• _TASK DETAILS_
Copy each line below holding "change".

• _DATASET RECORDS_
(* ===== verification/LockNet.v ===== *)
(** * clients/dpdk_wrapper.c, lockserver-ng.c and lockclient.c: the lock
    service over Ethernet

    DPDK's calls are inputs: the results of the initialisation, the frames a
    receive burst of one packet yields and the success of a transmission.
    Times are the values of [realtime()]; the running sum [ave], a double in
    the code, is an integer (it stays far below 2^53). *)

From S2P Require Import Prelude Cstr Libc PtrChase.

(** ** dpdk_wrapper.c *)


Definition DEFAULT_EAL_ARGS : list string := ["--socket-mem=64"; "--huge-unlink"]%string.

(** The argument vector handed to [rte_eal_init]: [argv[0]], the words from
    [optind] on and the defaults. *)
Definition leftoverv (argv : list string) (optind : nat) : list string :=
  take 1 argv ++ drop optind argv ++ DEFAULT_EAL_ARGS.

Definition leftoverc (argv : list string) (optind : nat) : nat :=
  (1 + length argv - optind + length DEFAULT_EAL_ARGS)%nat.

(** The results of the calls [dpdk_start] makes; [link_up] are those of
    [rte_eth_link_get], one per pass of the waiting loop, and [speed_ok]
    whether the speed is the configured one. *)
Record dpdk_env : Type := DpdkEnv {
  eal_init : list string -> Z;
  eth_dev_count : Z;
  eth_dev_configure : Z;
  pool_create : option Z;
  rx_queue_setup : Z;
  tx_queue_setup : Z;
  eth_dev_start : Z;
  link_up : nat -> bool;
  speed_ok : bool;
}.

(** [while(status.link_status != ETH_LINK_UP)]: the pass that found the link
    up, among [fuel]. *)
Fixpoint await_link (fuel : nat) (pass : nat) (up : nat -> bool) : option nat :=
  match fuel with
  | O => None
  | S fuel => if up pass then Some pass else await_link fuel (S pass) up
  end.

(** [dpdk_start]: [Some None] is the NULL result, [None] a link still down
    after [fuel] looks. *)
Definition dpdk_start (fuel : nat) (argv : list string) (optind : nat) (e : dpdk_env)
    : option (option Z) :=
  if eal_init e (leftoverv argv optind) <? 0 then Some None
  else if eth_dev_count e =? 0 then Some None
  else if negb (eth_dev_configure e =? 0) then Some None
  else
    match pool_create e with
    | None => Some None
    | Some pool =>
        if negb (rx_queue_setup e =? 0) then Some None
        else if negb (tx_queue_setup e =? 0) then Some None
        else if negb (eth_dev_start e =? 0) then Some None
        else
          _ ← await_link fuel 0 (link_up e);
          if speed_ok e then Some (Some pool) else Some None
    end.

(** ** Frames *)

(** An Ethernet frame's header: addresses are six bytes. *)
Record frame : Type := Frame { d_addr : list Z; s_addr : list Z; ether_type : Z }.

#[export] Instance frame_eq_dec : EqDecision frame.
Proof. solve_decision. Defined.

(** ** lockserver-ng.c *)

Definition TIMING_BUFFER_LEN : Z := 5000.
Definition WARMUP : Z := 600.

(** The statics [iter] and [ave] (before its division), and what the port has
    seen: the frames sent and the number received but neither sent nor freed. *)
Record server : Type := Server {
  iter : Z;
  ave : Z;
  sent : list frame;
  leaked : Z;
}.

Definition server_init : server := Server 0 0 [] 0.

(** What happens while the server waits: an empty receive burst, a frame
    (with the success of a transmission afterwards and the time the request
    took), or SIGINT. *)
Inductive srv_event : Type :=
| RxNone
| Rx (f : frame) (tx_ok : bool) (delta : Z)
| SigInt.

(** The loop still waits, or [experiment] has returned. *)
Inductive srv_result : Type :=
| Waiting (s : server)
| Returned (ret : Z) (s : server).

(** The reply to a request: back to its sender, from the port's address. *)
Definition reply (laddr : list Z) (f : frame) : frame := Frame (s_addr f) laddr (ether_type f).

(** The accounting of a request that has been computed. *)
Definition count_request (delta : Z) (s : server) : server :=
  Server (iter s + 1) (if WARMUP <=? iter s then ave s + delta else ave s) (sent s) (leaked s).

(** [experiment]'s loops, from the inner one, over the events to come. *)
Fixpoint serve (laddr : list Z) (s : server) (evs : list srv_event) : outcome srv_result :=
  match evs with
  | [] => Done (Waiting s)
  | SigInt :: _ => Done (Returned 0 s)
  | RxNone :: evs => serve laddr s evs
  | Rx f tx_ok delta :: evs =>
      if decide (d_addr f = laddr) then
        let s := count_request delta s in
        if (tx_ok : bool) then
          let s := Server (iter s) (ave s) (sent s ++ [reply laddr f]) (leaked s) in
          _ ← c_assert (iter s <=? TIMING_BUFFER_LEN + 1);
          serve laddr s evs
        else Done (Returned 2 s)
      else serve laddr (Server (iter s) (ave s) (sent s) (leaked s + 1)) evs
  end.

(** [sigterm_handler]: the exit code, and the sum and count whose quotient is
    printed when the count is not zero. *)
Definition sigterm_handler (s : server) : Z * option (Z * Z) :=
  let n := iter s - WARMUP in
  (if n =? 0 then 1 else 0, if n =? 0 then None else Some (ave s, n)).

(** [parse_arg_arg(&args.len, 'l', min)]: [None] for false. *)
Definition lockserver_parse_arg_arg (optarg : string) (min : Z) : option Z :=
  match sscanf_d optarg with
  | Some v => if v <? min then None else Some v
  | None => None
  end.

(** The options of [main]: [None] for the exit with 127, else [args.len]. *)
Fixpoint lockserver_opts (opts : list opt_result) (len : Z) : option Z :=
  match opts with
  | [] => Some len
  | (c, optarg) :: rest =>
      if ascii_code c =? 108 (* l *) then
        v ← lockserver_parse_arg_arg (default EmptyString optarg) 1; lockserver_opts rest v
      else None
  end.

(** ** lockclient.c *)

Definition ITERATIONS : nat := 2000.
Definition NUM_SAVED : Z := 1400.

(** One transmission: the results of [rte_eth_tx_buffer] and
    [rte_eth_tx_buffer_flush], and the time until the answer, if one came
    before the alarm. *)
Record attempt : Type := Attempt { tx_buffer : Z; tx_flush : Z; answer : option Z }.

(** One pass of the loop over [times]. *)
Record trial : Type := Trial { pkt_alloc : bool; buffer_init : Z; attempts : list attempt }.

(** The inner loop of trial number [times]: an exit code, or the duration
    measured; [None] when the attempts given did not end it. *)
Fixpoint try_request (times : Z) (l : list attempt) : option (Z + Z) :=
  match l with
  | [] => None
  | a :: l =>
      if (tx_buffer a =? 0) && (tx_flush a =? 0) then Some (inl 4)
      else
        match answer a with
        | Some d => Some (inr d)
        | None => if negb (times =? 0) then Some (inl 5) else try_request times l
        end
  end.

(** The trials from [times] on; the exit code and the sum [ave]. *)
Fixpoint client_trials (times : Z) (l : list trial) (ave : Z) : option (Z * Z) :=
  match l with
  | [] => Some (0, ave)
  | t :: l =>
      if negb (pkt_alloc t) then Some (2, ave)
      else if negb (buffer_init t =? 0) then Some (3, ave)
      else
        r ← try_request times (attempts t);
        match r with
        | inl code => Some (code, ave)
        | inr d => client_trials (times + 1) l (if WARMUP <=? times then ave + d else ave)
        end
  end.

(** [experiment] of lockclient.c. *)
Definition client_experiment (sigaction_ok : bool) (trials : list trial) : option (Z * Z) :=
  if negb sigaction_ok then Some (1, 0) else client_trials 0 (take ITERATIONS trials) 0.

(** ** Lemmas *)

(** The argument vector has the announced length. *)
Lemma leftoverv_length argv optind :
  (1 <= optind <= length argv)%nat -> length (leftoverv argv optind) = leftoverc argv optind.
Proof.
  intros Ho. unfold leftoverv, leftoverc. rewrite !length_app, length_take, length_drop. lia.
Qed.

Definition for_me (laddr : list Z) (e : srv_event) : option (frame * Z) :=
  match e with
  | Rx f _ d => if decide (d_addr f = laddr) then Some (f, d) else None
  | _ => None
  end.

(** The events of an undisturbed run. *)
Definition undisturbed (e : srv_event) : bool :=
  match e with SigInt => false | Rx _ tx _ => tx | RxNone => true end.

(** The time counted of request number [i]. *)
Definition timed (i : Z) (ds : list Z) : Z :=
  foldr Z.add 0 (drop (Z.to_nat (WARMUP - i)) ds).

Lemma timed_cons i d ds :
  timed i (d :: ds) = (if WARMUP <=? i then d else 0) + timed (i + 1) ds.
Proof.
  unfold timed. change WARMUP with 600. destruct (Z.leb_spec 600 i).
  - replace (Z.to_nat (600 - i)) with 0%nat by lia. by replace (Z.to_nat (600 - (i + 1))) with 0%nat by lia.
  - replace (Z.to_nat (600 - i)) with (S (Z.to_nat (600 - (i + 1)))) by lia. done.
Qed.

(** ** Properties *)

(** An undisturbed lock server answers exactly the requests addressed to
    it, in order, each to its sender and from its own address, and sums the
    times of all but the first 600; once it has answered more than 5001
    requests an assertion ends it. *)
Theorem serve_answers laddr s evs
    (Hu : forallb undisturbed evs = true) (Hi : 0 <= iter s <= TIMING_BUFFER_LEN + 1) :
  let reqs := omap (for_me laddr) evs in
  if iter s + Z.of_nat (length reqs) <=? TIMING_BUFFER_LEN + 1 then
    exists l, serve laddr s evs =
      Done (Waiting (Server (iter s + Z.of_nat (length reqs)) (ave s + timed (iter s) reqs.*2)
                       (sent s ++ (reply laddr <$> reqs.*1)) l))
  else serve laddr s evs = Aborted.
Proof.
  revert s Hi. induction evs as [|e evs IH]; intros s Hi reqs.
  - change reqs with (@nil (frame * Z)). cbn [length fmap list_fmap].
    destruct (Z.leb_spec (iter s + Z.of_nat 0) (TIMING_BUFFER_LEN + 1)); [|lia].
    exists (leaked s). destruct s as [i a l k]. cbn [serve iter ave sent leaked].
    unfold timed. rewrite drop_nil, app_nil_r. cbn [foldr Z.of_nat]. by rewrite !Z.add_0_r.
  - apply andb_prop in Hu as [He Hu]. specialize (IH Hu). subst reqs.
    destruct e as [|f tx d|]; [by apply IH| |done]. cbn in He. subst tx.
    cbn [serve omap list_omap for_me]. destruct (decide (d_addr f = laddr)) as [Hd|Hd].
    + cbn [iter ave sent leaked count_request]. cbn [length fmap list_fmap fst snd].
      rewrite timed_cons. set (reqs := omap _ evs) in *.
      destruct (Z.leb_spec (iter s + 1) (TIMING_BUFFER_LEN + 1)); cbn [c_assert mbind outcome_bind].
      * match goal with |- context [serve laddr ?s' evs] => specialize (IH s') end.
        cbn [iter ave sent leaked] in IH. specialize (IH ltac:(lia)).
        replace (iter s + Z.of_nat (S (length reqs))) with (iter s + 1 + Z.of_nat (length reqs)) by lia.
        destruct (_ <=? _); [|done]. destruct IH as [l ->]. exists l. f_equal. f_equal.
        rewrite <- app_assoc. f_equal. destruct (WARMUP <=? iter s); lia.
      * destruct (Z.leb_spec (iter s + Z.of_nat (S (length reqs))) (TIMING_BUFFER_LEN + 1)); [lia|done].
    + match goal with |- context [serve laddr ?s' evs] => apply (IH s') end. done.
Qed.

(** ** Witness *)

Definition me : list Z := [2; 0; 0; 0; 0; 1].
Definition you : list Z := [2; 0; 0; 0; 0; 9].

Lemma serve_answers_witness :
  exists l, serve me (Server 600 0 [] 0) [RxNone; Rx (Frame me you 0) true 7; Rx (Frame you me 0) true 8] =
    Done (Waiting (Server 601 7 [Frame you me 0] l)).
Proof.
  apply (serve_answers me (Server 600 0 [] 0)
    [RxNone; Rx (Frame me you 0) true 7; Rx (Frame you me 0) true 8]).
  - reflexivity.
  - vm_compute. split; discriminate.
Defined.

• _WRITTEN RESPONSE_
  unfold timed. change WARMUP with 600. destruct (Z.leb_spec 600 i).
  - change reqs with (@nil (frame * Z)). cbn [length fmap list_fmap].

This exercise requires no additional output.